-- Opening Marker --

(** The body of the [try] of [_anonymize], on any [str] of Python:
    [local.encode()] raises on a lone surrogate. *)
Definition anonymize_attempt (value : Text.t) : result Text.t :=
  let? (local, domain) := unpack2 (Text.rsplit1 "@" value) in
  let? bytes := Text.encode local in
  Ok (Text.of_string (md5_hexdigest bytes) ++ Text.of_string "@" ++ domain)%list.

(** [_anonymize] on a value that is a [str], every [str] of Python in
    its domain. *)
Definition _anonymize_str (value : Text.t) : result Text.t :=
  if negb (Text.contains_char "@" value) then Ok value
  else except_ValueError (anonymize_attempt value) value.

(** [col.apply(f)] on a column: nothing is called on a column without
    rows; otherwise [f] is called on the cells in order and the values
    it returned go through the conversion of pandas. *)
Definition series_apply (f : pyval → result pyval) (col : series) : result series :=
  match col with
  | [] => Ok []
  | _ => let? values := rmapM f col in Ok (convert_objects values)
  end.

(** One turn of the loop of [_apply_transformations].  When several
    columns carry the label, [df[label]] is a frame: its [apply] hands
    each column, a [Series] and not a [str], to [_anonymize], which
    returns it, and assigning these columns back leaves the table as it
    was; [pd.to_datetime] of a frame is not modelled. *)
Definition apply_transform (df : table) (transform : pyval) : result table :=
  let? type := Py.getitem transform "type" in
  if Py.eq_str type "anonymize" then
    let? params := Py.getitem transform "params" in
    let? column := Py.getitem params "column" in
    let? selected := df_getitem df column in
    match selected with
    | OneColumn col =>
        let? col := series_apply _anonymize col in
        df_setitem df column col
    | SeveralColumns _ => Ok df
    end
  else if Py.eq_str type "convert_timezone" then
    let? params := Py.getitem transform "params" in
    let? column := Py.getitem params "column" in
    let? selected := df_getitem df column in
    match selected with
    | OneColumn col =>
        let? col := to_datetime_dt col in
        let? params := Py.getitem transform "params" in
        let? to := Py.getitem params "to" in
        let? col := tz_convert col to in
        df_setitem df column col
    | SeveralColumns _ => Raise NotModelled
    end
  else Ok df.

Fixpoint apply_each (transforms : list pyval) (df : table) : result table :=
  match transforms with
  | [] => Ok df
  | transform :: rest =>
      let? df := apply_transform df transform in
      apply_each rest df
  end.

Definition _apply_transformations (schema : pyval) (df : table) : result table :=
  let? transformations := Py.get schema "transformations" (PList []) in
  let? transforms := Py.iter transformations in
  apply_each transforms df.

Local Close Scope res.
Local Open Scope M.

Definition _load_schema : M unit :=
  let! dataset_path := self_dataset_path in
  let! schema_path := lift (os_path_join "datasets" [dataset_path; PStr "schema.yaml"]) in
  let! found := os_path_exists schema_path in
  if negb found
  then raise (FileNotFoundError ("Schema file not found: " ++ schema_path))
  else
    let! text := open_read schema_path in
    let! doc := lift (yaml_safe_load text) in
    set_schema doc.

Definition _is_cache_valid (cache_file : string) : M bool :=
  let! found := os_path_exists cache_file in
  if negb found then ret false
  else
    let! file_mtime := os_path_getmtime cache_file in
    let! schema := self_schema in
    let! update_frequency := lift (Py.getitem schema "update_frequency") in
    if Py.eq_str update_frequency "weekly" then
      let! now := datetime_now in
      ret (file_mtime >? now - one_week)%Z
    else ret false.

(** [pd.read_<fmt>(cache_file)] *)
Definition pd_read (fmt : string) (decode : string → result table)
    (cache_file : string) : M table :=
  let! _ := emit (ReadTable fmt cache_file) in
  fun st =>
    match fs st !! cache_file with
    | Some f => (decode (content f), st)
    | None => (Raise (FileNotFoundError cache_file), st)
    end.

(** [df.to_<fmt>(cache_file, index=False)] *)
Definition df_write (fmt : string) (encode : table → result string)
    (df : table) (cache_file : string) : M unit :=
  let! _ := emit (WriteTable fmt cache_file) in
  let! bytes := lift (encode df) in
  write_file cache_file bytes.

-- Closing Marker --

**WHAT TO WORK ON:**
Could you transcribe every record above exactly as it appears?

**SOLVED EXERCISE:**
(** The body of the [try] of [_anonymize], on any [str] of Python:
    [local.encode()] raises on a lone surrogate. *)
Definition anonymize_attempt (value : Text.t) : result Text.t :=
  let? (local, domain) := unpack2 (Text.rsplit1 "@" value) in
  let? bytes := Text.encode local in
  Ok (Text.of_string (md5_hexdigest bytes) ++ Text.of_string "@" ++ domain)%list.

(** [_anonymize] on a value that is a [str], every [str] of Python in
    its domain. *)
Definition _anonymize_str (value : Text.t) : result Text.t :=
  if negb (Text.contains_char "@" value) then Ok value
  else except_ValueError (anonymize_attempt value) value.

(** [col.apply(f)] on a column: nothing is called on a column without
    rows; otherwise [f] is called on the cells in order and the values
    it returned go through the conversion of pandas. *)
Definition series_apply (f : pyval → result pyval) (col : series) : result series :=
  match col with
  | [] => Ok []
  | _ => let? values := rmapM f col in Ok (convert_objects values)
  end.

(** One turn of the loop of [_apply_transformations].  When several
    columns carry the label, [df[label]] is a frame: its [apply] hands
    each column, a [Series] and not a [str], to [_anonymize], which
    returns it, and assigning these columns back leaves the table as it
    was; [pd.to_datetime] of a frame is not modelled. *)
Definition apply_transform (df : table) (transform : pyval) : result table :=
  let? type := Py.getitem transform "type" in
  if Py.eq_str type "anonymize" then
    let? params := Py.getitem transform "params" in
    let? column := Py.getitem params "column" in
    let? selected := df_getitem df column in
    match selected with
    | OneColumn col =>
        let? col := series_apply _anonymize col in
        df_setitem df column col
    | SeveralColumns _ => Ok df
    end
  else if Py.eq_str type "convert_timezone" then
    let? params := Py.getitem transform "params" in
    let? column := Py.getitem params "column" in
    let? selected := df_getitem df column in
    match selected with
    | OneColumn col =>
        let? col := to_datetime_dt col in
        let? params := Py.getitem transform "params" in
        let? to := Py.getitem params "to" in
        let? col := tz_convert col to in
        df_setitem df column col
    | SeveralColumns _ => Raise NotModelled
    end
  else Ok df.

Fixpoint apply_each (transforms : list pyval) (df : table) : result table :=
  match transforms with
  | [] => Ok df
  | transform :: rest =>
      let? df := apply_transform df transform in
      apply_each rest df
  end.

Definition _apply_transformations (schema : pyval) (df : table) : result table :=
  let? transformations := Py.get schema "transformations" (PList []) in
  let? transforms := Py.iter transformations in
  apply_each transforms df.

Local Close Scope res.
Local Open Scope M.

Definition _load_schema : M unit :=
  let! dataset_path := self_dataset_path in
  let! schema_path := lift (os_path_join "datasets" [dataset_path; PStr "schema.yaml"]) in
  let! found := os_path_exists schema_path in
  if negb found
  then raise (FileNotFoundError ("Schema file not found: " ++ schema_path))
  else
    let! text := open_read schema_path in
    let! doc := lift (yaml_safe_load text) in
    set_schema doc.

Definition _is_cache_valid (cache_file : string) : M bool :=
  let! found := os_path_exists cache_file in
  if negb found then ret false
  else
    let! file_mtime := os_path_getmtime cache_file in
    let! schema := self_schema in
    let! update_frequency := lift (Py.getitem schema "update_frequency") in
    if Py.eq_str update_frequency "weekly" then
      let! now := datetime_now in
      ret (file_mtime >? now - one_week)%Z
    else ret false.

(** [pd.read_<fmt>(cache_file)] *)
Definition pd_read (fmt : string) (decode : string → result table)
    (cache_file : string) : M table :=
  let! _ := emit (ReadTable fmt cache_file) in
  fun st =>
    match fs st !! cache_file with
    | Some f => (decode (content f), st)
    | None => (Raise (FileNotFoundError cache_file), st)
    end.

(** [df.to_<fmt>(cache_file, index=False)] *)
Definition df_write (fmt : string) (encode : table → result string)
    (df : table) (cache_file : string) : M unit :=
  let! _ := emit (WriteTable fmt cache_file) in
  let! bytes := lift (encode df) in
  write_file cache_file bytes.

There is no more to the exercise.